In 1681, the icon appeared in a dream to Ivan Pleshkov, who had been paralysed for 12 years. He was commanded to go to Kostroma, procure a copy of the icon, bring it back to Yaroslavl and to build a church for its veneration. As soon as he was cured of palsy, Pleshkov commissioned Gury Nikitin, the most famous wall-painter of 17th-century Russia, who hailed from Kostroma, to paint a copy of the miraculous icon. The Fyodorovskaya Church was built to house the icon, with funds provided by ordinary people. A treatise details its construction and the miracles attributed to the icon in Yaroslavl. The church was consecrated on 24 July 1687. After the Communistsdestroyed the Dormition Cathedral of Yaroslavl during the Russian Revolution, the Fyodorovskaya Church served as the cathedral for the city and the archdiocese of Rostov, the oldest in Russia. The cathedral was rebuilt in 2005.
been venerated in Gorodets, especially after the Feodorovsky Monastery was re-established in the early 18th century. A new copy of the icon was brought to it from Kostroma. This image was fitted into a golden riza inlaid with precious stones, so as to rival the original by its sumptuous decoration. During the annual Makariev Fair, the icon was brought for veneration to Nizhny Novgorod.
Western Christian women who married into the House of Romanov and converted to Russian Orthodoxy often took Feodorovna as patronymic in honour of the Feodorovskaya icon.
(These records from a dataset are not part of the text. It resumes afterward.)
(** One event, whatever it is. *)
Lemma window_step k0 L T st log e :
  let K := rpmKey k0 in
  exact_window W → 0 < L → reqIDCounter st + 1 < 2 ^ 64 → exact_clock (ev_time e) → T ≤ ev_time e → limit_of K L e →
  window_inv K L T st log →
  window_inv K L (ev_time e) (step (st, log) e).1 (step (st, log) e).2 ∧
  reqIDCounter st ≤ reqIDCounter (step (st, log) e).1 ≤ reqIDCounter st + 1.
Proof.
  intros K HW HL Hc Hclk HT He Hinv. pose proof (inv_counter _ _ _ _ _ Hinv) as Hc0.
  destruct e as [now key net|now key tokens net|now]; simpl in HT, He, Hclk.
  - split; [by apply (window_inv_reserve k0 L T)|].
    pose proof (Reserve_counter key now net st Hc0 Hc). unfold step. by destruct (Reserve _ _ _ _ _ _).
  - split; [by apply (window_inv_record k0 L T)|]. by apply RecordTokens_counter.
  - split; [by apply (window_inv_expire K L T)|simpl; lia].
Qed.

Lemma window_inv_run k0 L es T st log :
  let K := rpmKey k0 in
  exact_window W → 0 < L → reqIDCounter st + Z.of_nat (length es) < 2 ^ 64 →
  Forall (λ e, exact_clock (ev_time e)) es →
  Sorted Z.le (T :: (ev_time <$> es)) → Forall (limit_of K L) es →
  window_inv K L T st log →
  ∃ T', window_inv K L T' (run (st, log) es).1 (run (st, log) es).2.
Proof.
  intros K HW HL. revert T st log. induction es as [|e es IH]; intros T st log Hc Hck Hs Hl Hinv.
  { by exists T. }
  simpl in Hs. apply Sorted_inv in Hs as [Hs HT%HdRel_inv].
  apply Forall_cons in Hl as [He Hl]. apply Forall_cons in Hck as [Hcke Hck]. rewrite length_cons in Hc.
  destruct (window_step k0 L T st log e HW HL ltac:(lia) Hcke HT He Hinv) as [Hstep Hcnt].
  change (run (st, log) (e :: es)) with (run (step (st, log) e) es).
  destruct (step (st, log) e) as [st' log'] eqn:E. cbn [fst snd] in *.
  apply (IH (ev_time e)); auto. lia.
Qed.
End Trace.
Examples include two empresses Maria Feodorovna (Sophie Dorothea of Württemberg and Dagmar of Denmark); two empresses Alexandra Feodorovna (Alix of Hesse and Charlotte of Prussia); and grand duchesses Anna Feodorovna (Juliane of Saxe-Coburg-Saalfeld), Victoria Feodorovna (Victoria Melita of Saxe-Coburg and Gotha) and Elizabeth Feodorovna (Elisabeth of Hesse and by Rhine).
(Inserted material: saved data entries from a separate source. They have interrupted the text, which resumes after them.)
Lemma load_validates_witness :
  ∃ cfg, Load (λ _, inr demo_config) "gateway.yaml" = inr cfg ∧ sv_Port (Server cfg) = 8080 ∧
    rt_DefaultStrategy (Routing cfg) = "priority".
Proof.
  destruct (load_validates (λ _, inr demo_config) "gateway.yaml" demo_config) as (H1&_&H3); [reflexivity|].
  destruct (proj1 H1) as [cfg Hcfg].
  - split; [|split; discriminate]. exists "openai", (mkProviderConfig "sk-x" "" 0 ["gpt-4o"] 2 0).
    split; [reflexivity|discriminate].
  - exists cfg. split; [exact Hcfg|]. destruct (H3 cfg Hcfg) as [Hd _].
    split; [apply (df_port _ _ Hd)|apply (df_strategy _ _ Hd)]; reflexivity.
Defined.

(** ** Environment keys *)

(** A key component: lower-case text without [__] that does not end in [_]. *)
Fixpoint component_ok (s : string) : bool :=
  match s with
  | EmptyString => true
  | String "_" EmptyString => false
  | String "_" (String "_" _) => false
  | String a t => Ascii.eqb (to_lower a) a && component_ok t
  end.

Definition to_upper (a : ascii) : ascii :=
  let n := N_of_ascii a in
  if (97 <=? Z.of_N n) && (Z.of_N n <=? 122) then ascii_of_N (n - 32) else a.

Lemma to_lower_upper a : to_lower a = a → to_lower (to_upper a) = a.
Proof. destruct a as [[] [] [] [] [] [] [] []]; vm_compute; intros [=]; reflexivity. Qed.

Lemma ToLower_upper s : component_ok s = true → ToLower (str_map to_upper s) = s.
Proof.
  unfold ToLower. induction s as [|a s IH]; [done|]. intros Hok. simpl.
  assert (to_lower a = a ∧ component_ok s = true) as [Ha Hs].
  { cbn [component_ok] in Hok. destruct (decide (a = "_"%char)) as [->|Hne].
    - split; [done|]. destruct s as [|[[] [] [] [] [] [] [] []] s]; try done.
    - destruct a as [[] [] [] [] [] [] [] []]; try done;
        by apply andb_true_iff in Hok as [Hx%Ascii.eqb_eq ?]. }
  by rewrite to_lower_upper, IH.
Qed.

Lemma replace_component s t :
  component_ok s = true → replace_dunder (s +:+ "__" +:+ t) = s +:+ "." +:+ replace_dunder t.
Proof.
  induction s as [|a s IH]; [done|]. intros Hok.
  change (String a s +:+ "__" +:+ t) with (String a (s +:+ "__" +:+ t)).
  change (String a s +:+ "." +:+ replace_dunder t) with (String a (s +:+ "." +:+ replace_dunder t)).
  assert (component_ok s = true) as Hs.
  { cbn [component_ok] in Hok. destruct a as [[] [] [] [] [] [] [] []]; try (by apply andb_true_iff in Hok as [_ ?]).
    destruct s as [|[[] [] [] [] [] [] [] []] s]; try done. }
  rewrite <-IH by done. cbn [component_ok] in Hok. cbn [replace_dunder].
  destruct a as [[] [] [] [] [] [] [] []]; try reflexivity.
  destruct s as [|b s]; [done|]. change (String b s +:+ "__" +:+ t) with (String b (s +:+ "__" +:+ t)).
  destruct b as [[] [] [] [] [] [] [] []]; try reflexivity. done.
Qed.

Lemma replace_last s : component_ok s = true → replace_dunder s = s.
Proof.
  induction s as [|a s IH]; [done|]. intros Hok.
  assert (component_ok s = true) as Hs.
  { cbn [component_ok] in Hok. destruct a as [[] [] [] [] [] [] [] []]; try (by apply andb_true_iff in Hok as [_ ?]).
    destruct s as [|[[] [] [] [] [] [] [] []] s]; try done. }
  cbn [component_ok] in Hok. cbn [replace_dunder]. rewrite IH by done.
  destruct a as [[] [] [] [] [] [] [] []]; try reflexivity.
  destruct s as [|[[] [] [] [] [] [] [] []] s]; try reflexivity; done.
Qed.

(** The documented name of the variable for a key path. *)
Definition env_name (path : list string) : string :=
  "GATEWAY_" +:+ Join (str_map to_upper <$> path) "__".

(** The environment mapping is a round trip: for every key path whose
    components are lower-case, contain no double underscore and do not end in
    an underscore (all of [config.go]'s keys), the variable
    [GATEWAY_<A>__<B>...] sets exactly the key [a.b....]. *)
Theorem env_key_roundtrip (path : list string)
    (Hok : Forall (λ s, component_ok s = true) path) :
  env_key (env_name path) = Join path ".".
Proof.
  unfold env_key, env_name. change (TrimPrefix _ _) with (Join (str_map to_upper <$> path) "__").
  induction Hok as [|s path Hs Hok IH]; [done|].
  destruct path as [|s' path].
  - change (Join (str_map to_upper <$> [s]) "__") with (str_map to_upper s). simpl.
    by rewrite ToLower_upper, replace_last.
  - change (Join (str_map to_upper <$> s :: s' :: path) "__")
      with (str_map to_upper s +:+ "__" +:+ Join (str_map to_upper <$> s' :: path) "__").
    change (Join (s :: s' :: path) ".") with (s +:+ "." +:+ Join (s' :: path) ".").
    rewrite !ToLower_app, ToLower_upper by done. change (ToLower "__") with "__".
    by rewrite replace_component, IH.
Qed.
When the tercentenary of the Romanov dynasty was celebrated in 1913, Nicholas II of Russia commissioned a copy of the Gorodets icon, which he placed at the Royal Cathedral of Our Lady Saint Theodore, constructed to a design by Vladimir Pokrovsky in the town of Tsarskoye Selo. It is said that Nicholas II could not have had a copy from the original image because the icon in Kostroma had blackened so badly that the image was hardly visible. This was interpreted as a bad sign for the Romanov dynasty. Indeed, the Romanovs were dethroned four years later during the Russian Revolution.
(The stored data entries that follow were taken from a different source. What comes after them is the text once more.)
(* ===== verification/Router.v ===== *)
(** * The router

    Models src/internal/router (router.go, candidates.go): [NewRouter],
    [Route], [resolveCandidates], [expandGroup], [warnSkipOnce] and
    [filterHealthy].  [RouteState] holds what a request may change: the
    strategy instances (in the builder's heap), the set of skip warnings
    already given, and the warning log.  The health objects are read only. *)

From S2P Require Import Prelude GoStrings Float64 Model Health Registry Strategies RateLimit.
From S2P Require Import Config.
Local Open Scope Z_scope.

Inductive RouteErr :=
| ErrUnknownModel
| ErrNoHealthyProviders
| ErrNilRequest
| ErrStrategy (msg : string).

(** [registry] is not nil once [NewRouter] has returned. *)
Record defaultRouter := mkRouter {
  rt_registry : Registry;
  rt_groups : gmap string ModelGroupConfig;
  rt_pricing : gmap string CandidatePricing;
  rt_defaultStrategy : nat;
  rt_groupStrategies : gmap string nat;
}.

Record RouteState := mkRouteState {
  rs_heap : gmap nat StratState;
  rs_skipWarnOnce : gset string;
  rs_log : list RouteWarn;
}.

(** ** Construction *)

Definition group_err (groupName : string) (i : nat) (what : string) : string :=
  "router: model_groups[" +:+ Quote groupName +:+ "].candidates[" +:+ Itoa (Z.of_nat i) +:+ "]: " +:+ what.

Fixpoint check_candidates (providers : gmap string ProviderConfig) (groupName : string) (i : nat)
    (cs : list CandidateConfig) : option string :=
  match cs with
  | [] => None
  | c :: cs =>
      if bool_decide (cf_Provider c = "") then Some (group_err groupName i "provider is empty")
      else if bool_decide (cf_Model c = "") then Some (group_err groupName i "model is empty")
      else match providers !! cf_Provider c with
      | None => Some (group_err groupName i ("provider " +:+ Quote (cf_Provider c) +:+ " is not configured"))
      | Some _ => check_candidates providers groupName (S i) cs
      end
  end.

(** The [build] argument of [NewRouter]: a function from strategy names to
    strategies; the one the program passes is [Builder_Build]. *)
Definition BuildFn : Type := string → Builder → (string + nat) * Builder.

(** The loop over [cfg.ModelGroups]; [order] is the order Go iterates it in. *)
Fixpoint build_groups (build : BuildFn) (providers : gmap string ProviderConfig)
    (order : list (string * ModelGroupConfig)) (gs : gmap string nat) (b : Builder)
    : (string + gmap string nat) * Builder :=
  match order with
  | [] => (inr gs, b)
  | (groupName, g) :: order =>
      match check_candidates providers groupName 0 (mg_Candidates g) with
      | Some e => (inl e, b)
      | None =>
          if bool_decide (mg_Strategy g = "") then build_groups build providers order gs b
          else match build (mg_Strategy g) b with
          | (inl e, b) => (inl ("router: model_groups[" +:+ Quote groupName +:+ "]: " +:+ e), b)
          | (inr s, b) => build_groups build providers order (<[groupName := s]> gs) b
          end
      end
  end.

Definition NewRouter (registry : option Registry) (cfg : RoutingConfig)
    (order : list (string * ModelGroupConfig)) (providers : gmap string ProviderConfig)
    (build : option BuildFn) (b : Builder) : (string + defaultRouter) * Builder :=
  match registry, build with
  | None, _ => (inl "router: registry is required", b)
  | Some _, None => (inl "router: strategy builder is required", b)
  | Some reg, Some build =>
      match build (rt_DefaultStrategy cfg) b with
      | (inl e, b) => (inl ("router: " +:+ e), b)
      | (inr d, b) =>
          match build_groups build providers order ∅ b with
          | (inl e, b) => (inl e, b)
          | (inr gs, b) =>
              (inr {| rt_registry := reg; rt_groups := rt_ModelGroups cfg;
                      rt_pricing := rt_Pricing cfg; rt_defaultStrategy := d;
                      rt_groupStrategies := gs |}, b)
          end
      end
  end.

(** ** Candidates *)

Definition skip_key (providerName modelName : string) : string :=
  providerName +:+ nul +:+ modelName.

Definition warnSkipOnce (providerName modelName : string) (st : RouteState) : RouteState :=
  let key := skip_key providerName modelName in
  if decide (key ∈ rs_skipWarnOnce st) then st
  else {| rs_heap := rs_heap st; rs_skipWarnOnce := {[key]} ∪ rs_skipWarnOnce st;
          rs_log := rs_log st ++ [WarnSkip providerName modelName] |}.

Definition group_candidate (c : CandidateConfig) (p : Provider) : Candidate :=
  {| c_Provider := p; c_Model := cf_Model c; CostPer1kInputUSD := cf_CostPer1kInputUSD c;
     CostPer1kOutputUSD := cf_CostPer1kOutputUSD c; Priority := cf_Priority c;
     Weight := cf_Weight c |}.

Fixpoint expandGroup (r : defaultRouter) (cs : list CandidateConfig) (st : RouteState)
    : list Candidate * RouteState :=
  match cs with
  | [] => ([], st)
  | c :: cs =>
      match Resolve (cf_Model c) (rt_registry r) with
      | inl _ => expandGroup r cs (warnSkipOnce (cf_Provider c) (cf_Model c) st)
      | inr p =>
          let '(out, st) := expandGroup r cs st in (group_candidate c p :: out, st)
      end
  end.

Definition resolveCandidates (r : defaultRouter) (modelName : string) (st : RouteState)
    : (RouteErr + string * list Candidate) * RouteState :=
  match rt_groups r !! modelName with
  | Some g =>
      let '(cs, st) := expandGroup r (mg_Candidates g) st in (inr (modelName, cs), st)
  | None =>
      match Resolve modelName (rt_registry r) with
      | inl _ => (inl ErrUnknownModel, st)
      | inr p =>
          let canonical := CanonicalModel modelName (rt_registry r) in
          let '(ci, co) :=
            match rt_pricing r !! canonical with
            | Some price => (pr_CostPer1kInputUSD price, pr_CostPer1kOutputUSD price)
            | None => (f64_zero, f64_zero)
            end in
          (inr ("", [{| c_Provider := p; c_Model := canonical; CostPer1kInputUSD := ci;
                        CostPer1kOutputUSD := co; Priority := 0; Weight := 1 |}]), st)
      end
  end.

(** A tracked provider's health object exists. *)
Definition candidate_healthy (now : Z) (healths : gmap nat ProviderHealth) (c : Candidate) : bool :=
  match HealthFor (c_Provider c) with
  | None => true
  | Some id => match healths !! id with Some h => IsHealthy now h | None => false end
  end.

Definition filterHealthy (now : Z) (healths : gmap nat ProviderHealth) (cs : list Candidate)
    : list Candidate :=
  filter (λ c, candidate_healthy now healths c = true) cs.

(** ** Route *)

Definition set_Group (g : string) (m : RequestMeta) : RequestMeta :=
  {| mt_OrgID := mt_OrgID m; mt_KeyID := mt_KeyID m; mt_Attempt := mt_Attempt m;
     mt_TriedNames := mt_TriedNames m; mt_Group := g |}.

Definition strategy_for (r : defaultRouter) (group : string) : nat :=
  if bool_decide (group = "") then rt_defaultStrategy r
  else match rt_groupStrategies r !! group with
       | Some s => s
       | None => rt_defaultStrategy r
       end.

(** [rnd] is what the strategy's random source returns, [now] the clock the
    health objects read. *)
Definition Route (r : defaultRouter) (req : option ChatCompletionRequest) (meta : RequestMeta)
    (rnd : f64) (now : Z) (healths : gmap nat ProviderHealth) (st : RouteState)
    : outcome RouteErr (Provider * Decision) * RouteState :=
  match req with
  | None => (Error ErrNilRequest, st)
  | Some req =>
      match resolveCandidates r (rq_Model req) st with
      | (inl e, st) => (Error e, st)
      | (inr (group, candidates), st) =>
          let candidates := filterHealthy now healths candidates in
          match candidates with
          | [] => (Error ErrNoHealthyProviders, st)
          | _ =>
              let ref := strategy_for r group in
              match rs_heap st !! ref with
              | None => (Panic, st)
              | Some s =>
                  let '(res, ws, s') := Select candidates req (set_Group group meta) rnd s in
                  let st := {| rs_heap := <[ref := s']> (rs_heap st);
                               rs_skipWarnOnce := rs_skipWarnOnce st;
                               rs_log := rs_log st ++ ws |} in
                  match res with
                  | Panic => (Panic, st)
                  | Error e =>
                      (Error (ErrStrategy ("router: strategy " +:+ Quote (strategy_Name s) +:+ ": " +:+ e)), st)
                  | Ret picked =>
                      (Ret (c_Provider picked,
                            {| dc_Provider := provider_Name (c_Provider picked);
                               dc_Model := c_Model picked;
                               dc_Strategy := strategy_Name s;
                               dc_Group := group;
                               dc_ExperimentName := "";
                               dc_Variant := "" |}), st)
                  end
              end
          end
      end
  end.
Unlike the other great icons of Russia, the Feodorovskaya was not transferred to a museum, because the image was impossible to discern. The Black Virgin was given to the sect of obnovlentsy, which had it restored in Moscow in 1928. After the sect was dissolved in 1944, the icon reverted to the Russian Orthodox Church. It deposited the icon in the famous Resurrection Church on the Lowlands in Kostroma. In 1991 the icon was moved from there to the revived Epiphany Cathedral in the same city. Recently encased in a new chasuble, the icon is still venerated at the convent associated with the cathedral.